Tune in next time for “Ketogenic diets, Cortisol, and Stress, Part II”: The Ketogenic Diet’s Effect on Cortisol Metabolism, in which we provide evidence that ketogenic diets have a beneficial effect on cortisol metabolism.

Further Reading

  1. Darwin’s Dangerous Idea by Daniel Dennett
    In which we are warned against “Just So Stories”—evolutionary stories that are plausible (at least to some people), and that would explain some observations, but that may or may not be true.
  2. Just So Stories by Rudyard Kipling
    Stories explaining how animals came to be the way they are, such as “How The Leopard Got His Spots”.
  3. The Black Swan by Nassim Nicholas Taleb
    In which we are warned against “The Narrative Fallacy“—the tendency to rely on explanations because they make good stories.
  4. Thrifty genes for obesity and the metabolic syndrome — time to call off the search?
  5. Salivary alpha-amylase in biobehavioral research: recent developments and applications.

Notes

1. The Neurology of Narrative
Kay Young, Jeffrey L. Saver
From: SubStance Issue 94/95 (Volume 30, Number 1&2), 2001 pp. 72-84

“Abstract

Narrative is the inescapable frame of human existence. Thinkers as diverse as Aristotle, Barthes, and Bruner have recognized the centrality of narrative in human cognition, but have scanted its neurobiologic underpinning. Recent advances in cognitive neuroscience suggest a regionally distributed neural network mediates the creation of narrative in the human central nervous system. Fundamental network components include: 1) the amygdalo-hippocampal system, responsible for initial encoding of episodic and autobiographical memories, 2) the left peri-Sylvian region, where language is formulated, and 3) the frontal cortices and their subcortical connections, where individuals and entities are organized into real and fictional temporal narrative frames. We describe four types of dysnarrativia, states of narrative impairment experienced by individuals with discrete focal damage in different regions of this neural network subserving human self-narrative. Patients with these syndromes illustrate the inseparable connection between narrativity and personhood. Brain- injured individuals may lose their linguistic or visuospatial competencies and still be recognizably the same persons. Individuals who have lost the ability to construct narrative, however, have lost their selves.”

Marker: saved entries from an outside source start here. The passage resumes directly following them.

(** The pairs of a form without index segments and without two keys, one
    of which leads through the other, are all decoded, and the tree holds
    exactly their values at their paths. *)
Lemma parse_items_represents pairs : forall t P,
  represents t P ->
  field_names_only (paths_of pairs) = true ->
  prefix_free (paths_of pairs) = true ->
  (forall p q s', In p (paths_of pairs) -> In (q, s') P -> independent p q = true) ->
  exists t',
    parse_items t (map (fun kv => (fst kv, PStr (snd kv))) pairs) = Ok t' /\
    represents t' (path_values pairs ++ P).
Proof.
  induction pairs as [| [k s] rest IH]; intros t P Hrep Hnames Hfree Hind.
  - exists t. split; [reflexivity | exact Hrep].
  - cbn [paths_of map fst field_names_only forallb prefix_free] in Hnames, Hfree.
    apply andb_true_iff in Hnames. destruct Hnames as [Hk Hnames].
    apply andb_true_iff in Hfree. destruct Hfree as [Hkrest Hfree].
    destruct (parse_item_walk t k (PStr s)) as (init & last & Hpath & Hitem).
    rewrite Hpath in Hk, Hkrest.
    destruct (represents_walk t P init last s Hrep Hk) as (t1 & Hwalk & Hrep1).
    { intros q s' Hin. rewrite <- Hpath. apply (Hind _ q s'); [left; reflexivity | exact Hin]. }
    destruct (IH t1 ((init ++ [last], s) :: P) Hrep1 Hnames Hfree) as (t' & Hparse & Hrep').
    { intros p q s' Hp [[= <- <-] | Hin].
      - rewrite independent_sym. rewrite forallb_forall in Hkrest. apply Hkrest. exact Hp.
      - apply (Hind _ q s'); [right; exact Hp | exact Hin]. }
    exists t'. split.
    + cbn [map parse_items fst snd]. rewrite Hitem, Hwalk. exact Hparse.
    + eapply represents_ext; [| exact Hrep'].
      intros x. cbn [path_values map fst snd]. rewrite Hpath.
      rewrite !in_app_iff. simpl. tauto.
Qed.

Lemma dict_get_map {A B} (f : A -> B) (k : string) (items : list (string * A)) :
  dict_get k (map (fun kv => (fst kv, f (snd kv))) items) = option_map f (dict_get k items).
Proof.
  induction items as [| [k' v'] rest IH]; simpl; [reflexivity |].
  destruct (String.eqb k k'); [reflexivity | exact IH].
Qed.

(** On a tree of the shape the normalizer only changes the class of the
    dictionaries. *)
Lemma normalize_shaped (t : pyval) : forall top c,
  shaped top c t = true ->
  shaped top Plain (indexed_dicts_to_lists t) = true /\
  forall r, node_at (indexed_dicts_to_lists t) r = node_at t r.
Proof.
  induction t as [| z | s | xs IH | c' items IH] using pyval_ind;
    intros top c Hs; try discriminate.
  - split; [reflexivity | reflexivity].
  - pose proof (shaped_dict _ _ _ _ Hs) as (-> & Hne & Hd & Hall).
    assert (Hguard : all_keys_digit items = false \/ items = []).
    { destruct items as [| [k v] rest]; [right; reflexivity | left].
      cbn [forallb] in Hall. rewrite !andb_true_iff in Hall.
      destruct Hall as [[Hk _] _]. apply negb_true_iff in Hk. simpl in Hk.
      unfold all_keys_digit. simpl. rewrite Hk. reflexivity. }
    assert (Hitem : forall kv, In kv items ->
              normalized_item (snd kv) = indexed_dicts_to_lists (snd kv)).
    { intros [k v] Hin. rewrite forallb_forall in Hall. specialize (Hall _ Hin).
      simpl in Hall. apply andb_true_iff in Hall. destruct Hall as [_ Hv]. simpl.
      destruct (shaped_is_str_or_dict _ _ _ Hv) as [[s ->] | [sub ->]]; [reflexivity |].
      pose proof (shaped_dict _ _ _ _ Hv) as (_ & [Hf | Hsub] & _ & Hsuball); [discriminate |].
      destruct sub as [| [k1 v1] sub']; [contradiction |].
      cbn [forallb] in Hsuball. rewrite !andb_true_iff in Hsuball.
      destruct Hsuball as [[Hk1 _] _]. apply negb_true_iff in Hk1. simpl in Hk1.
      cbn [normalized_item]. unfold all_keys_digit. simpl forallb. rewrite Hk1. reflexivity. }
    assert (Hf : indexed_dicts_to_lists (PDict c items)
                 = PDict Plain (map (fun kv => (fst kv, indexed_dicts_to_lists (snd kv))) items)).
    { rewrite indexed_dicts_to_lists_dict.
      assert (Hg : negb (is_empty items) && all_keys_digit items = false).
      { destruct Hguard as [-> | ->]; [apply andb_false_r | reflexivity]. }
      rewrite Hg. f_equal. unfold normalized_items. rewrite loop_fresh.
      - simpl. apply map_ext_in. intros kv Hin. rewrite (Hitem kv Hin). reflexivity.
      - apply distinct_NoDup. exact Hd.
      - intros k _ []. }
    rewrite Hf. split.
    + simpl. rewrite !andb_true_iff. repeat split.
      * destruct Hne as [-> | Hne]; [reflexivity |].
        destruct items; [contradiction | apply orb_true_r].
      * unfold keys in *. rewrite map_map. simpl. exact Hd.
      * rewrite forallb_forall. intros kv' Hin'. apply in_map_iff in Hin'.
        destruct Hin' as (kv & <- & Hin). simpl.
        rewrite forallb_forall in Hall. pose proof (Hall _ Hin) as Hkv.
        apply andb_true_iff in Hkv. destruct Hkv as [Hk Hv]. rewrite Hk. simpl.
        rewrite Forall_forall in IH. apply (IH kv Hin false c Hv).
    + intros [| k r']; [reflexivity |].
      cbn [node_at]. rewrite dict_get_map.
      destruct (dict_get k items) as [v |] eqn:Hget; [| reflexivity]. simpl.
      pose proof (dict_get_some_in _ _ _ Hget) as Hin.
      rewrite Forall_forall in IH. rewrite forallb_forall in Hall.
      pose proof (Hall _ Hin) as Hkv. simpl in Hkv.
      apply andb_true_iff in Hkv. destruct Hkv as [_ Hv].
      apply (IH (k, v) Hin false c Hv).
Qed.

Lemma represents_same t t' P P' :
  represents t P -> represents t' P' -> (forall x, In x P <-> In x P') ->
  forall r, node_at t r = node_at t' r.
Proof.
  intros Hrep Hrep' Hext r.
  apply (represents_ext t' P' P) in Hrep'; [| intros x; symmetry; apply Hext].
  destruct Hrep as (Hs & Hstr & Hdict). destruct Hrep' as (Hs' & Hstr' & Hdict').
  destruct (node_at t r) as [[s | |] |] eqn:Hr.
  - symmetry. apply Hstr'. apply Hstr. exact Hr.
  - symmetry. apply Hdict'. apply Hdict. exact Hr.
  - exfalso. exact (node_at_shaped _ _ _ _ Hs Hr).
  - destruct (node_at t' r) as [[s | |] |] eqn:Hr'; [| | | reflexivity].
    + apply Hstr', Hstr in Hr'. congruence.
    + apply Hdict', Hdict in Hr'. congruence.
    + exfalso. exact (node_at_shaped _ _ _ _ Hs' Hr').
Qed.

Lemma alike_cases v w :
  alike v w ->
  (exists s, v = PStr s /\ w = PStr s) \/
  (exists xs ys, v = PDict Plain xs /\ w = PDict Plain ys).
Proof.
  intros (Hv & Hw & Hat). specialize (Hat []). simpl in Hat.
  destruct (shaped_is_str_or_dict _ _ _ Hv) as [[s ->] | [xs ->]];
    destruct (shaped_is_str_or_dict _ _ _ Hw) as [[s' ->] | [ys ->]];
    simpl in Hat; try discriminate.
  - injection Hat as ->. left. exists s'. split; reflexivity.
  - right. exists xs, ys. split; reflexivity.
Qed.

Lemma alike_get c xs c' ys k :
  alike (PDict c xs) (PDict c' ys) ->
  match dict_get k xs, dict_get k ys with
  | Some v, Some w => alike v w
  | None, None => True
  | _, _ => False
  end.
Proof.
  intros (Hv & Hw & Hat).
  assert (Hk : forall r, match dict_get k xs with Some v => node_at v r | None => None end
                         = match dict_get k ys with Some w => node_at w r | None => None end).
  { intros r. exact (Hat (k :: r)). }
  destruct (dict_get k xs) as [v |] eqn:Hx; destruct (dict_get k ys) as [w |] eqn:Hy.
  - split; [| split; [| exact Hk]]; apply shaped_weaken.
    + exact (proj2 (shaped_child true Plain c xs k v Hv Hx)).
    + exact (proj2 (shaped_child true Plain c' ys k w Hw Hy)).
  - specialize (Hk []). discriminate Hk.
  - specialize (Hk []). discriminate Hk.
  - exact I.
Qed.

(** Python's [==] holds between trees that are alike. *)
Lemma alike_py_eq (a : pyval) : forall b, alike a b -> py_eq a b = true.
Proof.
  induction a as [| z | s | xs IH | c items IH] using pyval_ind; intros b Hab;
    destruct (alike_cases _ _ Hab) as [(s0 & Ha & Hb) | (xs0 & ys & Ha & Hb)];
    try discriminate.
  - injection Ha as <-. subst b. simpl. apply String.eqb_refl.
  - injection Ha as Hc Hitems. subst c xs0 b.
    pose proof Hab as (Hv & Hw & Hat).
    pose proof (shaped_dict _ _ _ _ Hv) as (_ & _ & Hdx & Hallx).
    pose proof (shaped_dict _ _ _ _ Hw) as (_ & _ & Hdy & _).
    apply distinct_NoDup in Hdx. apply distinct_NoDup in Hdy.
    assert (Hkeys : forall k, In k (keys items) <-> In k (keys ys)).
    { intros k. pose proof (alike_get _ _ _ _ k Hab) as Hk.
      pose proof (dict_get_none k items) as Hx. pose proof (dict_get_none k ys) as Hy.
      destruct (dict_get k items), (dict_get k ys); try contradiction.
      - split; intros _.
        + destruct (in_dec string_dec k (keys ys)) as [H | H]; [exact H |].
          apply Hy in H. discriminate.
        + destruct (in_dec string_dec k (keys items)) as [H | H]; [exact H |].
          apply Hx in H. discriminate.
      - split; intros H; exfalso.
        + apply (proj1 Hx eq_refl). exact H.
        + apply (proj1 Hy eq_refl). exact H. }
    change (py_eq (PDict Plain items) (PDict Plain ys))
      with (Nat.eqb (length items) (length ys) &&
            forallb (fun kv => match dict_get (fst kv) ys with
                               | Some w => py_eq (snd kv) w
                               | None => false
                               end) items).
    apply andb_true_iff. split.
    + apply Nat.eqb_eq.
      rewrite <- (length_map fst items), <- (length_map fst ys).
      apply Nat.le_antisymm; apply NoDup_incl_length; try assumption;
        intros k Hk; apply Hkeys; exact Hk.
    + apply forallb_forall. intros [k v] Hin. simpl.
      pose proof (alike_get _ _ _ _ k Hab) as Hk.
      rewrite (dict_get_in k v items Hdx Hin) in Hk.
      destruct (dict_get k ys) as [w |]; [| contradiction].
      rewrite Forall_forall in IH. apply (IH (k, v) Hin w Hk).
Qed.

(** A validator that treats all dictionaries the same gives the same
    result on trees that are alike. *)
Lemma alike_flat {A} (validate : pyval -> validated A) v w :
  (forall xs ys, validate (PDict Plain xs) = validate (PDict Plain ys)) ->
  alike v w -> validate v = validate w.
Proof.
  intros Hflat Hvw.
  destruct (alike_cases _ _ Hvw) as [(s & -> & ->) | (xs & ys & -> & ->)];
    [reflexivity | apply Hflat].
Qed.

Lemma alike_required {A} (field : string) (validate : pyval -> validated A) xs ys :
  (forall v w, alike v w -> validate v = validate w) ->
  alike (PDict Plain xs) (PDict Plain ys) ->
  required field validate xs = required field validate ys.
Proof.
  intros Hval Hd. pose proof (alike_get _ _ _ _ field Hd) as Hk. unfold required.
  destruct (dict_get field xs), (dict_get field ys); try contradiction; [| reflexivity].
  rewrite (Hval _ _ Hk). reflexivity.
Qed.

Lemma alike_defaulted {A} (field : string) (validate : pyval -> validated A) default xs ys :
  (forall v w, alike v w -> validate v = validate w) ->
  alike (PDict Plain xs) (PDict Plain ys) ->
  defaulted field validate default xs = defaulted field validate default ys.
Proof.
  intros Hval Hd. pose proof (alike_get _ _ _ _ field Hd) as Hk. unfold defaulted.
  destruct (dict_get field xs), (dict_get field ys); try contradiction; [| reflexivity].
  rewrite (Hval _ _ Hk). reflexivity.
Qed.

Lemma alike_Address_fields xs ys :
  alike (PDict Plain xs) (PDict Plain ys) -> Address_fields xs = Address_fields ys.
Proof.
  intros Hd. unfold Address_fields.
  rewrite (alike_required "house_number" validate_int xs ys),
          (alike_required "street" validate_str xs ys),
          (alike_required "city" validate_str xs ys); try assumption; try reflexivity;
    intros v w Hvw; apply alike_flat; try assumption; reflexivity.
Qed.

2. Causal coherence and memory for events in narratives
John B. Black Hyman Bern
Journal of Verbal Learning and Verbal Behavior. Volume 20, Issue 3, June 1981, Pages 267–275

“Causally related events in narratives were remembered better than events that were not causally related. In Experiment 1, subjects recalled sentences from stories when given the sentences that immediately preceded them as cues. Cued recall was better when the two sentences were causally related than when they were not. In Experiment 2, subjects free recalled the same stories. Again, recall was better for the sentences when they were part of a causally related pair. Also subjects were more likely to combine two sentences into one during recall when they were causally related.”